話は済んだ。あとは店へ戻って始めるだけ。そのはずだったが、当のカルメリエルは立ち上がる様子はなく、早くも次の機械へ手を伸ばしている。
「ところでカルメリエル様、お店の方には戻らないのですか?」
「わたくしはこの子たちのお世話をする必要がありますので」
当たり前のことのような返事だった。交代までには帰って来なさいとミトラに言い付けられていたはずの人は、機械を膝に載せて実に楽しそうだ。

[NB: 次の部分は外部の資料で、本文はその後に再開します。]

(* ===== verification/PtxConcurrent.v ===== *)
(** * Threads that run at once

    The threads of a launch run interleaved, instruction by instruction, over
    one memory ([cstep]). A thread that runs to its end alone, with rights to
    less than all of memory, has shown what it touches: threads whose rights
    do not conflict run to their ends in every interleaving, and each finds and
    leaves what it would alone. *)
From stdpp Require Import functions relations.
From S2P Require Import Prelude Ptx PtxSpec PtxMemory PtxKernel PtxThread.

Definition with_rights (l : launch) (rd wr : Z -> bool) : launch :=
  mkLaunch (l_tid l) (l_ntid l) (l_ctaid l) (l_nctaid l) (l_n l) (l_outs l) (l_ins l) rd wr.

(** Memory [m'] is [m] where [p] holds. *)
Definition agree (p : Z -> bool) (m m' : gmap Z byte) : Prop := forall x, p x = true -> m' !! x = m !! x.

Section Local.
Context (u : fpu) (l : launch) (rd wr : Z -> bool) (Hsub : forall x, wr x = true -> rd x = true).
Let alone := with_rights l rd wr.
Let free := with_rights l anywhere anywhere.

(** *** Accesses *)
Lemma load_agree m m' a n : allowed rd a (Z.of_nat n) -> agree rd m m' -> load m' a n = load m a n.
Proof.
  intros Ha Hm. unfold load, load_bytes. f_equal. apply Forall_mapM_ext, Forall_forall. intros i Hi%elem_of_seq. apply Hm, Ha. lia.
Qed.

Lemma load_words_agree m m' a n : allowed rd a (4 * Z.of_nat n) -> agree rd m m' -> load_words m' a n = load_words m a n.
Proof.
  intros Ha Hm. unfold load_words. destruct (vec_width n && aligned a (4 * Z.of_nat n)); [|done].
  apply Forall_mapM_ext, Forall_forall. intros i Hi%elem_of_seq. apply load_agree; [|done]. eapply allowed_sub; [exact Ha|lia..].
Qed.

(** Both memories after a store. *)
Definition stores (m1 m1' m m' : gmap Z byte) : Prop :=
  agree rd m1 m1' /\ (forall x, wr x = false -> m1' !! x = m' !! x) /\ (forall x, wr x = false -> m1 !! x = m !! x).

Lemma stores_refl m m' : agree rd m m' -> stores m m' m m'.
Proof. by intros. Qed.

Lemma store_agree m m' a bs m1 : allowed wr a (zlen bs) -> agree rd m m' -> store_bytes m a bs = Some m1 ->
  exists m1', store_bytes m' a bs = Some m1' /\ stores m1 m1' m m'.
Proof.
  intros Ha Hm Hs. pose proof (store_bytes_mapped _ _ _ _ Hs) as Hmap.
  destruct (store_bytes_spec m a bs Hmap) as (m2 & Hs2 & Hat & Hout & _). rewrite Hs in Hs2. injection Hs2 as <-.
  destruct (store_bytes_spec m' a bs) as (m1' & Hs' & Hat' & Hout' & _).
  { intros x Hx. rewrite Hm by (by apply Hsub, Ha). by apply Hmap. }
  assert (Hcase : forall x, (exists i b, x = a + Z.of_nat i /\ bs !! i = Some b) \/ (x < a \/ a + zlen bs <= x)).
  { intros x. destruct (decide (a <= x < a + zlen bs)) as [Hx|Hx]; [left|right; lia]. unfold zlen in Hx.
    destruct (lookup_lt_is_Some_2 bs (Z.to_nat (x - a))) as [b Hb]; [lia|]. exists (Z.to_nat (x - a)), b. split; [lia|done]. }
  exists m1'. split; [done|]. split; [|split].
  - intros x Hx. destruct (Hcase x) as [(i & b & -> & Hb)|Ho]; [by rewrite (Hat _ _ Hb), (Hat' _ _ Hb)|]. rewrite Hout, Hout' by done. by apply Hm.
  - intros x Hx. destruct (Hcase x) as [(i & b & -> & Hb)|Ho]; [|by apply Hout'].
    rewrite Ha in Hx; [done|]. apply lookup_lt_Some in Hb. unfold zlen. lia.
  - intros x Hx. destruct (Hcase x) as [(i & b & -> & Hb)|Ho]; [|by apply Hout].
    rewrite Ha in Hx; [done|]. apply lookup_lt_Some in Hb. unfold zlen. lia.
Qed.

対外的なことはお任せを。あの頼もしい言葉を、ミーシャは少しだけ疑うことにした。
境内を後にして、一人で石段を下りる。
中ほどの木々の切れ目で、視界が開けた。見下ろす先に町が広がっている。通りに沿って屋台の屋根が列を作り、その間を人の流れがゆっくり動いていた。風に乗って、支度の物音とだれかの張り上げる声が届く。
あの端から端までを、この足と、狭いという探知の範囲で探していく。長い探し物になるかもしれないけれど、やるしかない。
石段を下りきる頃には、蝉の声より祭りの音の方が近くなっていた。